Wexford shook his head. “You know it's not as simple as that, Karen. On what grounds would we have her examined? We've no grounds except her older sister's opinion. Is she being ill-treated, abused? Absolutely not. It seems like a happy home, good attentive parents, happy children. There's a risk she will be very seriously ill-treated in the future but no threat has been made and we've no proof.”
“And when they bring her back and she's been-mutilated? I won't say ‘circumcised.’ It makes it sound like what's done to baby boys and it's not.”
“Karen,” he said, talking to her as if she were one of his own daughters, “I'm very sorry to have to say this to you. Believe me, I hate this business as much as you do. But it's only if the child comes back here very obviously mutilated, if the parents have to take her to hospital because she's bleeding or she's got septicemia, it's only then that we can act.”
“And if she's not? If they get her done under hygienic conditions, then what?”
“Nothing. We won't know.”
“Matea will tell us,” said Karen.
“Will she? If telling us means one or both her parents go to jail for up to fourteen years? It was one thing to say what she said when it was only a threat, but it'll be very different when the child's been mutilated and nothing can change that. All we can do now is wait and see.”
The sister Vivien came too. They were so alike that they might have been twins, tallish slender young women, their faces bare of makeup, their fingernails trimmed closely, but Selina with her dark brown hair in a bob with bangs, Vivien's long and tightly coiled on the back of her head. Selina was in jeans and a shirt, Vivien in a long skirt and silk jacket. They sat down in the two chairs that had been placed to face him on the other side of his desk and he sent for tea.
“It's good of you to come,” he said.
“Oh, no, not good at all,” Selina said. Her voice was low and sweet. “I can't tell you how wonderful it is to find our father.”
He was aghast but did his best not to show it. To make this assumption she had taken a great leap over a dozen obstacles and traps. “Miss Hexham, you mustn't take it for granted this is your father. We have very little to go on as yet. All we have is that we have found the body of a man of your father's sort of age who seems to have died on or around the fifteenth or sixteenth of June, 1995. You're here to help us find the truth.”
“Please call me Selina,” she said, not at all downcast.
“Vivien,” said Vivien.
“We would like one of you to provide us with a DNA sample. That's a very simple procedure, involving taking a swab from the inside of your mouth. Only one of you need do it.”

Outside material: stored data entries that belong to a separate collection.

(* ===== verification/TaskLiveness.v ===== *)
(** Every task is settled: while the database answers, each task there is when
    the worker starts is done or failed within a bounded number of ticks, however
    its handler fails and whatever is enqueued after it. *)
From S2P Require Import Prelude TraceLogic GoTime GoStrings Run Lifecycle Operations TaskTables BackupTargets WorkerTasks TaskLog TaskSafety.
From S2P Require Monitoring Worker.

Open Scope string_scope.
Open Scope list_scope.

(** ** What the queue looks at *)

Definition core (t : Task) : Task :=
  mkTask (t_ID t) (t_Type t) "" "" (t_State t) (t_Attempts t) (t_CreatedAt t) (t_UpdatedAt t) (t_LockedBy t) "".
Definition rows (l : list task_event) : list Task := map core (tasks (replay l)).

Lemma rows_keys l : NoDup (map t_ID (rows l)).
Proof. unfold rows. rewrite map_map. apply (replay_keys l). Qed.

Lemma next_task_core now l : next_task now (map core l) = core <$> next_task now l.
Proof.
  unfold next_task. change (@None Task) with (core <$> @None Task) at 1. generalize (@None Task).
  induction l as [|t l IH]; intros best; [done|]. cbn [map]. rewrite !filter_cons.
  change (eligible now (core t)) with (eligible now t). case_decide; [|apply IH]. cbn [fold_left]. rewrite <- IH. f_equal.
  unfold earlier. destruct best as [b|]; cbn; [by destruct (_ <? _)%Z|done].
Qed.
Lemma with_id_core id (f g : Task -> Task) l : (forall t, core (f t) = g (core t)) -> map core (with_id id f l) = with_id id g (map core l).
Proof. intros Hf. unfold with_id. rewrite !map_map. apply map_ext. intros t. cbn. by case_bool_decide. Qed.
Lemma with_id_same id l : with_id id (fun t => t) l = l.
Proof. unfold with_id. rewrite <- map_id. apply map_ext. intros t. by case_bool_decide. Qed.
Lemma with_id_app id f l1 l2 : with_id id f (l1 ++ l2) = with_id id f l1 ++ with_id id f l2.
Proof. unfold with_id. by rewrite map_app. Qed.
Lemma with_id_none id f l : id ∉ map t_ID l -> with_id id f l = l.
Proof.
  unfold with_id. induction l as [|t l IH]; cbn; [done|]. intros [Hne Hni]%not_elem_of_cons. rewrite bool_decide_false by done. by rewrite IH.
Qed.
(* ===== verification/BackupLog.v ===== *)
(** What every moment of a backup's history has: the snapshots of both datasets
    are in the order of creation, and the newest automated one at the
    destination still stands protected at the source.  Rules of [tracked] for
    the programs of [Backup.v]. *)
From S2P Require Import Prelude TraceLogic Timestamp Release GoStrings Backup.
From S2P Require Retention Lifecycle.
From Stdlib Require Import Ascii.

Open Scope string_scope.
Open Scope list_scope.

(** ** Snapshots that were taken *)

Definition known (s : Snap) (l : list effect) : Prop := exists b, b ∈ born l /\ plain b = plain s.
Definition by_seq (s t : Snap) : Prop := (sn_Seq s < sn_Seq t)%Z.

Lemma plain_fields s t : plain s = plain t ->
  sn_Name s = sn_Name t /\ sn_GUID s = sn_GUID t /\ sn_Seq s = sn_Seq t /\ sn_Created s = sn_Created t.
Proof. by intros [= -> -> -> ->]. Qed.
Lemma newer_spec t s : newer t s = true -> sn_Name t <> sn_Name s /\ sn_GUID t <> sn_GUID s /\ by_seq t s /\
  (automated t = true -> automated s = true -> Retention.less (point_of "" t) (point_of "" s) = true).
Proof.
  unfold newer, by_seq. intros Hn. to_prop. split_and!; [done..|]. intros Ht Hs. rewrite Ht, Hs in *. cbn in *. done.
Qed.
Lemma born_cons e l s : s ∈ born (e :: l) <-> (e = BNew s \/ s ∈ born l).
Proof.
  destruct e; unfold born; cbn [omap list_omap]; try (split; [by right|by intros [?|?]]).
  rewrite elem_of_cons. split; (intros [E|?]; [left; congruence|by right]).
Qed.
Lemma born_grows s l l' : s ∈ born l -> s ∈ born (l' ++ l).
Proof. induction l' as [|e l' IH]; [done|]. intros Hs. cbn [app]. apply born_cons. by right; apply IH. Qed.
#[export] Instance growing_known s : Growing (known s).
Proof. intros l l' (b & Hb & E). exists b. split; [by apply born_grows|done]. Qed.

(** ** Lists in the order of creation *)

Abbreviation sorted := (StronglySorted by_seq).
Lemma sorted_filter (P : Snap -> Prop) `{!forall s, Decision (P s)} l : sorted l -> sorted (filter P l).
Proof.
  induction 1 as [|s l Hs IH Hf]; [constructor|]. rewrite filter_cons. case_decide; [|done]. constructor; [done|].
  rewrite Forall_forall in *. intros t [_ Ht]%list_elem_of_filter. by apply Hf.
Qed.
Lemma sorted_map (f : Snap -> Snap) l : (forall s, sn_Seq (f s) = sn_Seq s) -> sorted l -> sorted (map f l).
Proof.
  intros Hf. induction 1 as [|s l Hs IH Hl]; [constructor|]. cbn. constructor; [done|].
  rewrite Forall_forall in *. intros t (t' & -> & Ht)%list_elem_of_fmap. unfold by_seq. rewrite !Hf. by apply Hl.
Qed.
Lemma sorted_snoc l s : sorted l -> Forall (fun y => by_seq y s) l -> sorted (l ++ [s]).
Proof.
  induction 1 as [|t l Hs IH Hl]; intros Hf; [by repeat constructor|]. apply Forall_cons in Hf as [Ht Hf]. cbn. constructor; [by apply IH|].
  apply Forall_app. split; [done|]. by apply Forall_singleton.
Qed.
Lemma sorted_app l1 l2 : sorted (l1 ++ l2) <-> sorted l1 /\ sorted l2 /\ forall s t, s ∈ l1 -> t ∈ l2 -> by_seq s t.
Proof.
  induction l1 as [|s l1 IH]; cbn.
  - split; [intros Hl; split_and!; [constructor|done|by intros s t []%elem_of_nil]|by intros (_ & ? & _)].
  - split.
    + intros Hl. inversion Hl as [|? ? Hs Hf]; subst. apply IH in Hs as (H1 & H2 & H3). apply Forall_app in Hf as [Hf1 Hf2].
      split_and!; [by constructor|done|]. intros x y [->|Hx]%elem_of_cons Hy; [|by apply H3]. rewrite Forall_forall in Hf2. by apply Hf2.
    + intros (Hl & H2 & H3). inversion Hl as [|? ? Hs Hf]; subst. constructor.
      * apply IH. split_and!; [done..|]. intros x y Hx. apply H3. by constructor.
      * apply Forall_app. split; [done|]. rewrite Forall_forall. intros y Hy. apply H3; [by constructor|done].
Qed.
Lemma sorted_inj l s t : sorted l -> s ∈ l -> t ∈ l -> sn_Seq s = sn_Seq t -> s = t.
Proof.
  induction 1 as [|x l Hs IH Hf]; [by intros []%elem_of_nil|]. rewrite Forall_forall in Hf. unfold by_seq in Hf.
  intros [->|Hx]%elem_of_cons [->|Ht]%elem_of_cons E; [done| | |by apply IH].
  - specialize (Hf _ Ht). lia.
  - specialize (Hf _ Hx). lia.
Qed.
Lemma upto_prefix g l : upto g l `prefix_of` l.
Proof. induction l as [|s l IH]; cbn; [done|]. case_bool_decide; [by exists l|by apply prefix_cons]. Qed.
Lemma base_prefix after l : base_of after l `prefix_of` l.
Proof. destruct after; [apply upto_prefix|apply prefix_nil]. Qed.
Lemma sorted_prefix l1 l2 : l1 `prefix_of` l2 -> sorted l2 -> sorted l1.
Proof. by intros [k ->] (? & _)%sorted_app. Qed.
Lemma upto_split g l s : s ∈ l -> sn_GUID s = g -> (forall t, t ∈ l -> sn_GUID t = g -> t = s) -> exists l1 l2, l = l1 ++ s :: l2 /\ upto g l = l1 ++ [s].
Proof.
  induction l as [|x l IH]; intros Hs Hg Hu; [by apply elem_of_nil in Hs|]. cbn. case_bool_decide as E.
  - assert (x = s) as -> by (apply Hu; [by constructor|done]). by exists [], l.
  - apply elem_of_cons in Hs as [->|Hs]; [done|]. destruct (IH Hs Hg) as (l1 & l2 & -> & ->); [intros t Ht; apply Hu; by constructor|].
    by exists (x :: l1), l2.
Qed.
(** Without a token nothing half received is left. *)
Lemma abort_allowed l : Ordered allowed l -> possible (BToken None) (replay l) = true -> allowed (BToken None) l /\
  received (replay (BToken None :: l)) = received (replay l) /\ token_of (replay (BToken None :: l)) = None.
Proof.
  intros Ho Hp.
  assert (Hr : received (replay (BToken None :: l)) = received (replay l)) by (unfold received; cbn; fold (replay l); by destruct (dest (replay l))).
  assert (Ht : token_of (replay (BToken None :: l)) = None) by (unfold token_of; cbn; fold (replay l); by destruct (dest (replay l))).
  split; [|done]. split; [done|]. split; [done|]. split; [by apply forward_same|]. split; [|by intros t; rewrite Ht].
  destruct (ordered_safe l Ho) as [Hb _]. unfold base_safe, newest in *. rewrite Hr. destruct (last _) as [x|]; [|done]. exact Hb.
Qed.
Lemma tracked_abort r (P P' : list effect -> Prop) `{!Stable P} : (forall l, P l -> P' l) ->
  (forall l, Ordered allowed l -> P l -> received (replay (BToken None :: l)) = received (replay l) -> token_of (replay (BToken None :: l)) = None -> P' (BToken None :: l)) ->
  tracked P (Abort r) (fun _ => P') P'.
Proof.
  intros Hi Hk. unfold Abort. eapply (tracked_bind _ _ _ _ _ _ _ (fun _ => P')); [|skip; by apply tracked_ret].
  apply tracked_ssh; [done| |done|done]. intros policy. unfold serve_action. rewrite decide_False, decide_True by done.
  eapply (tracked_bind _ _ _ _ _ _ _ (fun _ => P')); [|skip; by apply tracked_ret].
  assert (Hk' : forall l, Ordered allowed l -> possible (BToken None) (replay l) = true -> P l -> P' (BToken None :: l)).
  { intros l Ho Hp HP. destruct (abort_allowed l Ho Hp) as (_ & Hr & Ht). by apply Hk. }
  apply tracked_writing; try done. intros l Ho Hp HP. by apply abort_allowed.
Qed.
Lemma tracked_prune r x : keeps (held_at x) (Prune r).
Proof.
  unfold Prune. eapply (tracked_bind _ _ _ _ _ _ _ (fun _ => held_at x)); [|skip; by apply tracked_ret].
  apply tracked_ssh; [apply _| |done|done]. intros policy. unfold serve_action. rewrite !decide_False, decide_True by done.
  case_decide; [by apply tracked_ret|].
  assert (Hpol : forall l, Ordered allowed l -> possible (BPolicy policy) (replay l) = true -> held_at x l -> allowed (BPolicy policy) l /\ held_at x (BPolicy policy :: l)).
  { intros l Ho Hp ([Hn Ht] & Hh & Hpr).
    assert (Hr : received (replay (BPolicy policy :: l)) = received (replay l)) by (unfold received; cbn; fold (replay l); by destruct (dest (replay l))).
    assert (Ht' : token_of (replay (BPolicy policy :: l)) = None) by (unfold token_of in *; cbn; fold (replay l); by destruct (dest (replay l))).
    assert (Hn' : newest (replay (BPolicy policy :: l)) = Some x) by (unfold newest in *; by rewrite Hr).
    split; [|split; [done|split; [done|by apply (grows l [_])]]]. split; [done|]. split; [done|]. split; [by apply forward_same|]. split; [|by intros t; rewrite Ht'].
    unfold base_safe. rewrite Hn'. exists (tag_of "hold" node). split; [apply own_tag; by left|done]. }
  eapply (tracked_bind _ _ _ _ _ _ _ (fun _ => held_at x)); [apply tracked_writing; [apply _|..]; try done; intros l Ho Hp HP; by apply Hpol|skip].
  eapply (tracked_bind _ _ _ _ _ _ _ (fun _ => held_at x)); [|skip; by apply tracked_ret].
  apply (keeps_prune_destination _ _ x); [apply _|by intros l [? _]|]. intros l name Ho Hp (Hat & Hh & Hpr).
  destruct (decide (sn_Name x = name)) as [E|E]; [by right|left]. 
  destruct (destroy_other x name l Ho Hp Hat E) as [_ Hat']. split; [done|]. split; [done|by apply (grows l [_])].
Qed.

(** ** Streams *)

Lemma stable_all {A} (L : list A) (P : A -> list effect -> Prop) : (forall x, x ∈ L -> Stable (P x)) -> Stable (fun l => forall x, x ∈ L -> P x l).
Proof. intros HP e l Ho Hp Ht Hl x Hx. apply (HP x Hx); [done..|]. by apply Hl. Qed.
Lemma stable_implies (A : Prop) (P : list effect -> Prop) : Stable P -> Stable (fun l => A -> P l).
Proof. intros HP e l Ho Hp Ht Hl Ha. apply HP; [done..|by apply Hl]. Qed.

Section Streams.
(** [Good] snapshots may become the newest point; a whole stream ends with a
    [Last] one. *)
Context (Good Last : Snap -> Prop) (n0 : option Snap) (F : list effect -> Prop) `{!Stable F}.
Hypothesis HF : forall e l, (exists after s, e = BReceive after s) \/ (exists t, e = BToken t) -> F l -> F (e :: l).

(** What is still to come of a stream fits the destination. *)
Record fits (from : option string) (sts : list Snap) (l : list effect) : Prop := {
  fit_known : forall s, s ∈ sts -> known s l;
  fit_held : forall s, s ∈ sts -> automated s = true -> tagged (tag_of "transfer" node) (sn_GUID s) l;
  fit_good : forall s, s ∈ sts -> automated s = true -> Good s;
  fit_sorted : sorted sts;
  fit_newer : starts from (received (replay l)) = true -> forall y s, y ∈ base_of from (received (replay l)) -> s ∈ sts -> by_seq y s;
  fit_points : starts from (received (replay l)) = true -> autos (base_of from (received (replay l))) = autos (received (replay l));
  fit_first : newest (replay l) = None -> match sts with s :: _ => automated s = true | [] => True end }.
#[local] Instance stable_fits from sts : Stable (fits from sts).
Proof.
  intros e l Ho Hp Ht [Hk Hh Hg Hs Hn Ha Hf]. assert (Hr : received (replay (e :: l)) = received (replay l)) by (by apply (tame_dest e (replay l) l)).
  split; rewrite ?Hr; try done.
  - intros s Hin. apply (grows l [e]). by apply Hk.
  - intros s Hin Hau. apply tame_tagged; [done..|apply own_tag; by right|]. by apply Hh.
  - unfold newest in *. by rewrite Hr.
Qed.
Definition progress (l : list effect) : Prop := newest (replay l) = n0 \/ exists s, Good s /\ newest (replay l) = Some (plain s).
#[local] Instance stable_progress : Stable progress.
Proof. apply (stable_newest (fun o => o = n0 \/ exists s, Good s /\ o = Some (plain s))). Qed.
(** ** Indexes *)

Lemma last_index_spec {A} (p : A -> bool) l i base : (last_index p i base l = base /\ (forall x, x ∈ l -> p x = false)) \/
  exists k x, last_index p i base l = (i + Z.of_nat k)%Z /\ l !! k = Some x /\ p x = true /\ forall j y, (k < j)%nat -> l !! j = Some y -> p y = false.
Proof.
  revert i base. induction l as [|x l IH]; intros i base; cbn [last_index]; [left; split; [done|by intros x []%elem_of_nil]|].
  destruct (IH (i + 1)%Z (if p x then i else base)) as [[E Hn]|(k & y & E & Hy & Hp & Hn)].
  - rewrite E. destruct (p x) eqn:Hx.
    + right. exists 0%nat, x. split_and!; [lia|done|done|]. intros [|j] y Hj Hy; [lia|]. apply Hn. by eapply list_elem_of_lookup_2.
    + left. split; [done|]. intros y [->|Hy]%elem_of_cons; [done|by apply Hn].
  - right. exists (S k), y. split_and!; [lia|done|done|]. intros [|j] z Hj Hz; [lia|]. apply (Hn j); [lia|done].
Qed.
Lemma common_spec R s : common (listed R) s = true <-> exists d, d ∈ R /\ sn_GUID d = GUID s.
Proof.
  unfold common. rewrite existsb_exists. split.
  - intros (d & Hd%list_elem_of_In & E%bool_decide_eq_true). unfold listed in Hd. apply list_elem_of_fmap in Hd as (t & -> & Ht). by exists t.
  - intros (d & Hd & E). eexists. split; [apply list_elem_of_In, list_elem_of_fmap_2, Hd|]. cbn. by apply bool_decide_eq_true.
Qed.
Lemma sorted_lookup l i j s t : sorted l -> l !! i = Some s -> l !! j = Some t -> (i < j)%nat -> by_seq s t.
Proof.
  intros Hl Hi Hj Hij. rewrite <- (take_drop (S i) l) in Hl. apply sorted_app in Hl as (_ & _ & Hl). apply Hl.
  - apply list_elem_of_lookup. exists i. rewrite lookup_take_lt by lia. done.
  - apply list_elem_of_lookup. exists (j - S i)%nat. rewrite lookup_drop. by replace (S i + (j - S i))%nat with j by lia.
Qed.
Lemma listed_lookup l i : listed l !! i = (fun s => mkBackupSnapshot (sn_Name s) (sn_GUID s)) <$> l !! i.
Proof. apply list_lookup_fmap. Qed.

Lemma elem_take {A} n (l : list A) x : x ∈ take n l -> x ∈ l.
Proof. intros Hx. rewrite <- (take_drop n l). apply elem_of_app. by left. Qed.
Lemma elem_drop {A} n (l : list A) x : x ∈ drop n l -> x ∈ l.
Proof. intros Hx. rewrite <- (take_drop n l). apply elem_of_app. by right. Qed.

(** A list of known points, in the order of creation. *)
Record history (T : list Snap) (l : list effect) : Prop := {
  hi_sorted : sorted T; hi_known : forall s, s ∈ T -> known s l; hi_auto : forall s, s ∈ T -> automated s = true }.
#[export] Instance growing_history T : Growing (history T).
Proof. intros l l' [? Hk ?]. split; [done| |done]. intros s Hs. by apply grows, Hk. Qed.
Lemma points_history l : Ordered allowed l -> history (points l) l.
Proof.
  intros Ho. split.
  - apply sorted_filter. by apply ordered_sorted.
  - intros s [_ Hs]%list_elem_of_filter. apply ordered_known; [done|by left].
  - by intros s [? _]%list_elem_of_filter.
Qed.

“And you'll know at once?”
“I'm afraid not, Vivien. It will take a few days. We should also like to know the name of your father's dentist if you can tell us that. Eleven years is rather a long time and you may not know.”
“Yes, we do,” Selina said eagerly. “She's still in Barnes. That's where we live, Barnes. I don't think I told you that. We still go to her.”
She wrote down the name and address of this dentist in a strong upright hand. The tea came, a pot and three cups, brought in by Bal Bhattacharya's replacement, a pink-faced young man called Adam Thayer. Though perfectly respectful, he eyed both girls with a kind of greedy hopefulness. As he poured the tea, Wexford reflected that he had better teach him about custody of the eyes. Neither Selina nor Vivien took milk, an almost universal departure from custom in the young, he had noticed, and Vivien looked at the liquid in her cup as if she intended to drink it for politeness' sake but would infinitely have preferred rooibos or maté.
“I've brought you a proof copy of my book,” Selina said. “That is, if you'd like to read the rest of it. Those were very short extracts in the Sunday Times. I was very glad to have it, of course-well, I was over the moon. It's marvelous advance publicity for my book.”